Particle filter (sequential Monte Carlo) algorithm estimating the internal environment state given noisy or partial observations.

Parameters:

initial_distribution_fn (callable) –
Function that samples the initial particle positions; takes two positional arguments:
- key: a PRNG key used as a random key (PRNGKey).
- shape: shape of the sample (Shape).
Returns the initial particle positions (Array).
positions_shape (Array) – Shape of the particle positions array.
weights_shape (Array) – Shape of the particle weights array.
scale (Array) – Scale of the random movement of the particles.
observation_fn (callable) –
Function that updates particles based on an observation from the environment; takes two positional arguments:
- state: the state of the filter (ParticleFilterState).
- observation: an observation from the environment (any).
Returns the updated state of the filter (ParticleFilterState).
resample_fn (callable, default=particle_filter.simple_resample) –
Function that performs resampling of the particles; takes one positional argument:
- operands: a tuple containing the filter state and a PRNG key (tuple[ParticleFilterState, PRNGKey]).
Returns the updated state of the filter (ParticleFilterState).
resample_criterion_fn (callable, default=particle_filter.effective_sample_size) –
Function that checks if a resampling is necessary; takes one positional argument:
- state: the state of the filter (ParticleFilterState).
Returns information whether a resampling should be performed (bool).
transition_fn (callable, default=particle_filter.simple_transition) –
Function that updates the particle positions; takes four positional arguments:
- state: the state of the filter (ParticleFilterState).
- key: a PRNG key used as a random key (PRNGKey).
- scale: scale of the random movement of the particles (Array).
- time: the current time (float).
Returns the updated state of the filter (ParticleFilterState).

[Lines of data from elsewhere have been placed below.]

Inductive serialItem := SContext (contextID : gostring) | SFrame (f : frame) | SEnd.

(** ** The service *)

(** A text aggregator, as an object. *)
Record aggregator := mkAggregator {
  aggState : Type;
  aggNow : aggState;
  aggAggregate : gostring -> aggState -> option (list Aggregation * aggState);
  aggFlush : aggState -> option Aggregation * aggState;
  aggReset : aggState -> aggState;
  aggType : AggregationType
}.
Definition aggWith (a : aggregator) (now : aggState a) : aggregator :=
  mkAggregator (aggState a) now (aggAggregate a) (aggFlush a) (aggReset a) (aggType a).

(** A text filter, told of interruptions if it asks to be. *)
Record filter := mkFilter {
  filterState : Type;
  filterNow : filterState;
  Filter : gostring -> filterState -> gostring * filterState;
  HandleInterruption : filterState -> filterState;
  ResetInterruption : filterState -> filterState
}.
Definition filterWith (f : filter) (now : filterState f) : filter :=
  mkFilter (filterState f) now (Filter f) (HandleInterruption f) (ResetInterruption f).

Record transformer := mkTransformer {
  tAggregatedBy : AggregationType;
  Transform : gostring -> AggregationType -> option gostring
}.

Record config := mkConfig {
  wordPath : bool;                 (** the provider times its words *)
  creates : bool; completes : bool; flushes : bool; interrupts : bool; contextCompletes : bool;
                                   (** the optional interfaces it implements *)
  SampleRate : Z;
  appendTrailingSpace : bool;
  skipTypes : list AggregationType;
  transforms : list transformer;
  pauseEnabled : bool;
  zeroAudioLimit : Z;
  silenceEnabled : bool; silenceDuration : Z;
  destination : gostring
}.

Inductive call :=
| OnTurnContextCreated (c : gostring)
| OnTurnContextCompleted (c : gostring)
| FlushAudio (c : gostring)
| OnAudioContextInterrupted (c : gostring)
| OnAudioContextCompleted (c : gostring).

(** Who acts: the goroutines handling frames, or the one playing contexts out. *)
Inductive who := Handlers | Playback.
#[export] Instance who_dec : EqDecision who. Proof. solve_decision. Defined.

Inductive event :=
| Handling (f : frame)
| Restarted
| Canceled
| SerialReset
| Queued (it : serialItem)
| Appended (o : nat) (it : ctxItem)
| Fetched (it : serialItem)
| Took (o : nat) (it : ctxItem)
| Finished (c : gostring) (o : nat) (receivedAudio : bool)
| CutShort
| LoopCut
| LoopEnded
| Pushed (w : who) (carried : bool) (f : frame) (d : direction) (dest : gostring)
| Told (c : call)
| UsableSet (usable : bool)
| Paused
| Resumed.

Record Tts := mkTts {
  cfg : config;
  agg : aggregator;
  filters : list filter;
  sequencer : Sequencer;
  audioContexts : gmap gostring audioContext;
  ttsContexts : gmap gostring ttsContext;
  pendingResponseEnd : gmap gostring nat;   (** the frames, by their identifiers *)
  epoch : nat;                       (** which serialization queue is [b.serial]; none is number 0 *)
  serial : list serialItem;
  ctxCancelSet : bool;               (** [b.ctxCancel] is there to call *)
  loopCanceled : bool;               (** so is what was never started *)
  loopRunning : bool;
  doneEpoch : nat;                   (** the last queue whose [done] is closed *)
  yieldsSync : bool;
  wordLastPTS : Z;
  turnContext : gostring;
  llmResponseStarted : bool;
  processingText : bool;
  botSpeaking : bool;
  sentNonWhitespace : bool;
  zeroAudioRun : Z;
  usable : bool;
  framesPaused : bool;
  ctxCanceled : bool;                (** the context of the frame being handled in order *)
  clock : Z;
  drawn : nat;                       (** identifiers drawn so far *)
  panicked : bool;
  log : list event
}.
#[export] Instance eta_Tts : Eta Tts := fun s =>
  mkTts (cfg s) (agg s) (filters s) (sequencer s) (audioContexts s) (ttsContexts s) (pendingResponseEnd s) (epoch s) (serial s)
    (ctxCancelSet s) (loopCanceled s) (loopRunning s) (doneEpoch s) (yieldsSync s) (wordLastPTS s) (turnContext s) (llmResponseStarted s) (processingText s)
    (botSpeaking s) (sentNonWhitespace s) (zeroAudioRun s) (usable s) (framesPaused s) (ctxCanceled s) (clock s) (drawn s)
    (panicked s) (log s).

Definition emit (e : event) (s : Tts) : Tts := s <| log ::= fun l => l ++ [e] |>.

(** ** Programs

    What a provider answers when asked to speak: what it yields and the words it
    reports, in order, and whether it failed. *)
Inductive provided :=
| Yield (f : frame)
| Words (ws : list WordText.WordTiming) (includesInterFrameSpaces preMergeTokens : bool).
Record answer := mkAnswer { given : list provided; failed : option bool }.

(** An action has the outcomes listed; with none it waits. *)
Inductive prog (A : Type) : Type :=
| Ret (a : A)
| Act (R : Type) (f : Tts -> list (R * Tts)) (k : R -> prog A)
| Ask (text contextID : gostring) (k : answer -> prog A).
Arguments Ret {A} a. Arguments Act {A R} f k. Arguments Ask {A} text contextID k.

Fixpoint bind {A B} (p : prog A) (k : A -> prog B) : prog B :=
  match p with
  | Ret a => k a
  | Act f k' => Act f (fun r => bind (k' r) k)
  | Ask t c k' => Ask t c (fun a => bind (k' a) k)
  end.
Notation "'let!' x ':=' p 'in' q" := (bind p (fun x => q))
  (at level 10, x name, p at level 100, q at level 200) : tts_scope.
Notation "p ;;; q" := (bind p (fun _ => q)) (at level 100, q at level 200, right associativity) : tts_scope.
Local Open Scope tts_scope.

Definition skip : prog unit := Ret tt.
Definition get {A} (f : Tts -> A) : prog A := Act (fun s => [(f s, s)]) Ret.
Definition act {A} (f : Tts -> A * Tts) : prog A := Act (fun s => [f s]) Ret.
Definition do_ (f : Tts -> Tts) : prog unit := Act (fun s => [(tt, f s)]) Ret.
Definition await (c : Tts -> bool) : prog unit := Act (fun s => if c s then [(tt, s)] else []) Ret.
Definition when (b : bool) (p : prog unit) : prog unit := if b then p else skip.
Fixpoint each {A} (l : list A) (p : A -> prog unit) : prog unit :=
  match l with [] => skip | a :: l => p a ;;; each l p end.

(** [uuid.NewString]: no identifier is drawn twice, and none is empty. *)
Class Uuid := NewString : nat -> gostring.
Class UuidOk (u : Uuid) : Prop := {
  uuid_fresh : forall m n, NewString m = NewString n -> m = n;
  uuid_some : forall n, NewString n <> []
}.

Section Service.
Context {U : WordText.Unicode} {tok : TextAgg.SentenceTokenizer} {uuid : Uuid}.
(** But for what starts or stops an utterance, it changes nothing. *)
Definition plain (f : frame) : Prop := match f with TTSStartedFrame _ _ | TTSStoppedFrame _ => False | _ => True end.
Lemma made_plain f st : plain f -> made f st = st.
Proof. destruct f; try done; by destruct st. Qed.

Lemma leads_plainPush f d st : playing st -> plain f -> leads (basePush Playback false f d) (fun _ st' => st' = st) st.
Proof. intros Hpl Hf. eapply leads_mono; [by apply leads_basePush|]. intros _ st' ->. by apply made_plain. Qed.

Lemma leads_when {A} (b : bool) p (k : unit -> prog A) Q st : leads p (fun _ st' => st' = st) st -> leads (k tt) Q st -> leads (bind (when b p) k) Q st.
Proof. apply takes_when. Qed.
Lemma leads_then {A B} (p : prog A) (k : A -> prog B) Q st : leads p (fun _ st' => st' = st) st -> (forall a, leads (k a) Q st) -> leads (bind p k) Q st.
Proof. apply takes_then. Qed.
Lemma leads_quiet {A B} (p : prog A) (k : A -> prog B) Q st : beside p -> (forall a, leads (k a) Q st) -> leads (bind p k) Q st.
Proof. intros Hp Hk. apply leads_then; [by apply leads_beside|done]. Qed.
Lemma leads_each {A} (l : list A) p st : (forall a, leads (p a) (fun _ st' => st' = st) st) -> leads (each l p) (fun _ st' => st' = st) st.
Proof. apply tts_takes_each. Qed.

(** On the way to a stop frame. *)
Lemma leads_before c st : playing st ->
  leads (when (negb (bool_decide (c = []))) (maybeCloseAssistantTurn Playback c) ;;; pushTrailingSilence Playback) (fun _ st' => st' = st) st.
Proof.
  intros Hpl. apply leads_when.
  - unfold maybeCloseAssistantTurn, takeTTSContext. apply leads_quiet; [beside_all|]. intros [t|]; [|done].
    destruct (pushAssistantAggregation t); [|done]. cbn [when]. apply leads_bind, leads_get. intros pts. by apply leads_plainPush.
  - unfold pushTrailingSilence. apply leads_bind, leads_get. intros cf. destruct (_ && _); [|done]. cbn [when]. cbv zeta. destruct (0 <? _); [|done].
    by apply leads_plainPush.
Qed.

static init(key: Array, initial_distribution_fn: Callable, positions_shape: Sequence[int | Any], weights_shape: Sequence[int | Any]) → ParticleFilterState

Creates and initializes an instance of the particle filter.

Parameters:

key (PRNGKey) – A PRNG key used as the random key.
initial_distribution_fn (callable) –
Function that samples the initial particle positions.
- key: PRNG key used as a random key (PRNGKey).
- shape: shape of the sample (Shape).
Returns the initial particle positions (Array).
positions_shape (Array) – Shape of the particle positions array.
weights_shape (Array) – Shape of the particle weights array.

Returns:

Initial state of the Particle Filter.

Return type:

ParticleFilterState

Updates the state of the filter based on an observation from the environment, then performs resampling (if necessary) and transition of the particles.

Parameters:

state (ParticleFilterState) – Current state of the filter.
key (PRNGKey) – A PRNG key used as the random key.
observation_fn (callable) –
Function that updates particles based on an observation from the environment; takes two positional arguments:
- state: the state of the filter (ParticleFilterState).
- observation: an observation from the environment (any).
Returns the updated state of the filter (ParticleFilterState).
observation (any) – An observation from the environment.
resample_fn (callable, default=particle_filter.simple_resample) –
Function that performs resampling of the particles; takes one positional argument:
- operands: a tuple containing the filter state and a PRNG key (tuple[ParticleFilterState, PRNGKey]).
Returns the updated state of the filter (ParticleFilterState).
resample_criterion_fn (callable, default=particle_filter.effective_sample_size) –
Function that checks if a resampling is necessary; takes one positional argument:
- state: the state of the filter (ParticleFilterState).
Returns information whether a resampling should be performed (bool).
transition_fn (callable, default=particle_filter.simple_transition) –
Function that updates the particle positions; takes four positional arguments:
- state: the state of the filter (ParticleFilterState).
- key: a PRNG key used as a random key (PRNGKey).
- scale: scale of the random movement of the particles (Array).
- time: the current time (float).
delta_time (float) – Time difference between the current and the previous observation.
scale (Array) – Scale of the random movement of the particles.

Returns:

Updated filter state.

Return type:

ParticleFilterState

Samples the estimated environment state from a categorical distribution with particle weights.

Parameters:

state (ParticleFilterState) – Current state of the filter.
key (PRNGKey) – A PRNG key used as the random key.

Returns:

Estimated environment state.

Return type:

Array